Hair growth at a solid-liquid interface as a protein crystal without cell division

Concentrations of elements in single hair samples were evaluated by X-ray fluorescence by scanning with a narrow beam in the growth direction. Zn binds to the hair protein molecules, and is distributed uniformly from hair tip to root bulb by steady-state growth. To avoid the effect of thickness variation for the bulb, the hair elements were evaluated as the amount per protein molecule using the hair [Zn], resulting in the fault-bounded [S] change typical for a solid–liquid interface; the papilla is in a liquid state and the segregation of elements occurs so as to maintain the amount of shaft element equal to the element inflow into the papilla from the blood, leading to the relationship between hair and blood concentrations. The diffusion boundary layer of S segregation in the bulb gives the diffusion coefficient of D∼1 × 10⁻⁸ cm²/s. The liquid papilla during hair growth solidifies with temperature decrease with the formation of the hair specimen, and the results for solidified papilla are different from the state during growth.
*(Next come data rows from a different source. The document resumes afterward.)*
(* ===== verification/KvStore.v ===== *)
(** The key-value store: src/kv/store.h and src/kv/apply_changes.h.

    Maps are shared objects: the store, and every transaction that has
    opened one, hold pointers to it.  The [heap] of the model holds the objects, and a
    [Loc] is a pointer.  A mutex is a flag; to lock a mutex that is held, or to unlock one
    that is not, is undefined behaviour.  The
    functions run one at a time, as the locks of the source ensure.

    A pending transaction is an object of an abstract class: [P] is the type of
    these objects and [call] their method.  The consensus, the history, the encryptor
    and the snapshotter that the store informs appear in [Services]; the calls made to them,
    and those of the global hooks, are recorded in [calls]. *)

From S2P Require Import Prelude Serialized RaftTypes KvMap KvHandle KvSerialise.

Abbreviation Loc := nat.

Inductive ReplicateType := ALL | NONE | SOME.

Inductive CommitResult := SUCCESS | FAIL_CONFLICT | FAIL_NO_REPLICATE.

(** A map with its name, its domain, whether it is replicated, and its mutex. *)
Record MapObject := MkMapObject {
  mo_name : Name;
  mo_domain : SecurityDomain;
  mo_replicated : bool;
  mo_map : Map;
  mo_locked : bool
}.
#[export] Instance eta_MapObject : Settable MapObject := fun r =>
  MkMapObject (mo_name r) (mo_domain r) (mo_replicated r) (mo_map r) (mo_locked r).

(** What a pending transaction gives to the store when its turn comes. *)
Record PendingTxInfo := MkPendingTxInfo {
  pt_success : CommitResult;
  pt_data : bytes;
  pt_claims_digest : bytes;
  pt_commit_evidence_digest : bytes;
  pt_hooks : list Hook
}.

(** Calls to the objects around the store. *)
Inductive Call :=
| SnapshotterCommit (v : Z) (generate_snapshot : bool)
| SnapshotterRollback (v : Z)
| HistoryCompact (v : Z)
| HistoryRollback (tx_id : TxID) (term_of_next_version : Z)
| HistorySetTerm (t : Z)
| HistoryInitFromSnapshot (hash_at_snapshot : bytes)
| HistoryAppendEntry (data commit_evidence_digest claims_digest : bytes)
| EncryptorRollback (v : Z)
| GlobalHookCalled (name : Name) (v : Z) (writes : Write).

(** [StoreState], and the other fields of [Store] that have a value. *)
Record Store (P : Type) := MkStore {
  heap : list MapObject;
  maps : gmap Name (Z * Loc);
  store_version : Z;
  last_new_map : Z;
  store_compacted : Z;
  term_of_next_version : Z;
  term_of_last_version : Z;
  last_replicated : Z;
  last_committable : Z;
  rollback_count : Z;
  pending_txs : gmap Z (P * bool);
  global_hooks : gset Name;
  map_hooks : gset Name;
  replicate_type : ReplicateType;
  replicated_tables : gset Name;
  flags : Z;
  calls : list Call
}.
Arguments MkStore {P}.
Arguments heap {P}.
Arguments maps {P}.
Arguments store_version {P}.
Arguments last_new_map {P}.
Arguments store_compacted {P}.
Arguments term_of_next_version {P}.
Arguments term_of_last_version {P}.
Arguments last_replicated {P}.
Arguments last_committable {P}.
Arguments rollback_count {P}.
Arguments pending_txs {P}.
Arguments global_hooks {P}.
Arguments map_hooks {P}.
Arguments replicate_type {P}.
Arguments replicated_tables {P}.
Arguments flags {P}.
Arguments calls {P}.
#[export] Instance eta_Store (P : Type) : Settable (Store P) := fun r =>
  MkStore (heap r) (maps r) (store_version r) (last_new_map r) (store_compacted r)
    (term_of_next_version r) (term_of_last_version r) (last_replicated r) (last_committable r)
    (rollback_count r) (pending_txs r) (global_hooks r) (map_hooks r) (replicate_type r)
    (replicated_tables r) (flags r) (calls r).

Definition new_store {P : Type} (rt : ReplicateType) (tables : gset Name) : Store P :=
  MkStore [] ∅ 0 NoVersion 0 0 0 0 0 0 ∅ ∅ ∅ rt tables 0 [].

(** A change set as [apply_changes] gets it: of a transaction, or of a snapshot. *)
Inductive AnyChangeSet :=
| Changes (cs : ChangeSet)
| SnapshotChanges (state : KvState) (version : Z).

Definition any_has_writes (c : AnyChangeSet) : bool :=
  match c with Changes cs => has_writes cs | SnapshotChanges _ _ => true end.

(** [MapChanges]: a pointer to the map, and the changes to make. *)
Abbreviation MapChanges := (Loc * AnyChangeSet)%type.

Section store.
Context {P : Type}.
Local Abbreviation M := (ST (Store P)).

Definition record_call (c : Call) : M unit := modify (fun s => s <| calls := calls s ++ [c] |>).

(** ** Map objects *)

Definition map_at (l : Loc) : M MapObject :=
  s ← get; match heap s !! l with Some o => mret o | None => throw UndefinedBehaviour end.

Definition put_map (l : Loc) (o : MapObject) : M unit :=
  modify (fun s => s <| heap := <[l := o]> (heap s) |>).

(** A member function of the map at [l]. *)
Definition on_map {A} (l : Loc) (m : ST Map A) : M A :=
  o ← map_at l;
  let '(m', r) := m (mo_map o) in
  put_map l (o <| mo_map := m' |>);;
  match r with Ret a => mret a | Throw e => throw e end.

Definition lock_map (l : Loc) : M unit :=
  o ← map_at l;
  if mo_locked o then throw UndefinedBehaviour else put_map l (o <| mo_locked := true |>).

Definition unlock_map (l : Loc) : M unit :=
  o ← map_at l;
  if mo_locked o then put_map l (o <| mo_locked := false |>) else throw UndefinedBehaviour.

Definition is_map_replicated (s : Store P) (name : Name) : bool :=
  match replicate_type s with
  | ALL => true
  | NONE => false
  | SOME => bool_decide (name ∈ replicated_tables s)
  end.

(** [std::make_shared<kv::untyped::Map>(this, name, get_security_domain(name), ...)]. *)
Definition make_map (name : Name) : M Loc :=
  s ← get;
  heap <~ heap s ++ [MkMapObject name (get_security_domain name) (is_map_replicated s name) new_map false];;
  mret (length (heap s)).

Definition get_map (s : Store P) (v : Z) (map_name : Name) : option Loc :=
  match maps s !! map_name with
  | Some (map_creation_version, map_ptr) =>
      if (map_creation_version <=? v) || (map_creation_version =? NoVersion) then Some map_ptr else None
  | None => None
  end.

Definition add_dynamic_map (v : Z) (map : Loc) : M unit :=
  o ← map_at map;
  let map_name := mo_name o in
  s ← get;
  match get_map s v map_name with
  | Some _ => throw (LogicError "Can't add dynamic map - already have a map")
  | None =>
      maps <~ <[map_name := (v, map)]> (maps s);;
      (if bool_decide (map_name ∈ global_hooks s) then on_map map (global_hook <~ true) else skip);;
      (if bool_decide (map_name ∈ map_hooks s) then on_map map (hook <~ true) else skip)
  end.

(** ** [apply_changes] *)

(** What the hook of a map does, when it is called: it returns a consensus hook or none, or it throws. *)
Context (call_map_hook : Name -> Z -> Write -> outcome (option Hook)).

(** [AbstractCommitter::prepare]: snapshots never conflict. *)
Definition committer_prepare (mc : MapChanges) (track : bool) : M bool :=
  o ← map_at (fst mc);
  mret (match snd mc with Changes cs => prepare (mo_map o) cs track | SnapshotChanges _ _ => true end).

Fixpoint all_prepared (views : list (Name * MapChanges)) (track : bool) : M bool :=
  match views with
  | [] => mret true
  | (_, mc) :: views =>
      ok ← committer_prepare mc track;
      if (ok : bool) then all_prepared views track else mret false
  end.

(** [AbstractCommitter::commit]; returns the version the committer remembers. *)
Definition committer_commit (mc : MapChanges) (v : Z) (track : bool) : M Z :=
  match snd mc with
  | Changes cs => on_map (fst mc) (commit cs v track)
  | SnapshotChanges st version => on_map (fst mc) (commit_snapshot st version);; mret version
  end.

Fixpoint commit_views (views : list (Name * MapChanges)) (v : Z) (track : bool) : M (list (MapChanges * Z)) :=
  match views with
  | [] => mret []
  | (_, mc) :: views =>
      commit_version ← committer_commit mc v track;
      rest ← commit_views views v track;
      mret ((mc, commit_version) :: rest)
  end.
It is proposed that the serum protein supplied into dermal papilla changes into precursor keratin molecules, and then into insolvable keratin in the hair matrix cells, i.e., hair makes “protein-melt growth.” The pulsed or stepwise variations of [Ca] and [Sr] occur due to the ion channel gating of matrix cells; such variations can never be expected for the cell division growth as deduced from the solidified papilla. The hair growth reflects the status of ion channels and pumping only possible because of the solid–liquid growth interface driven by the gradient in chemical potential nearly perpendicular to the skin surface. Thus, a hair root is a solid–liquid system for hair formation from serum protein.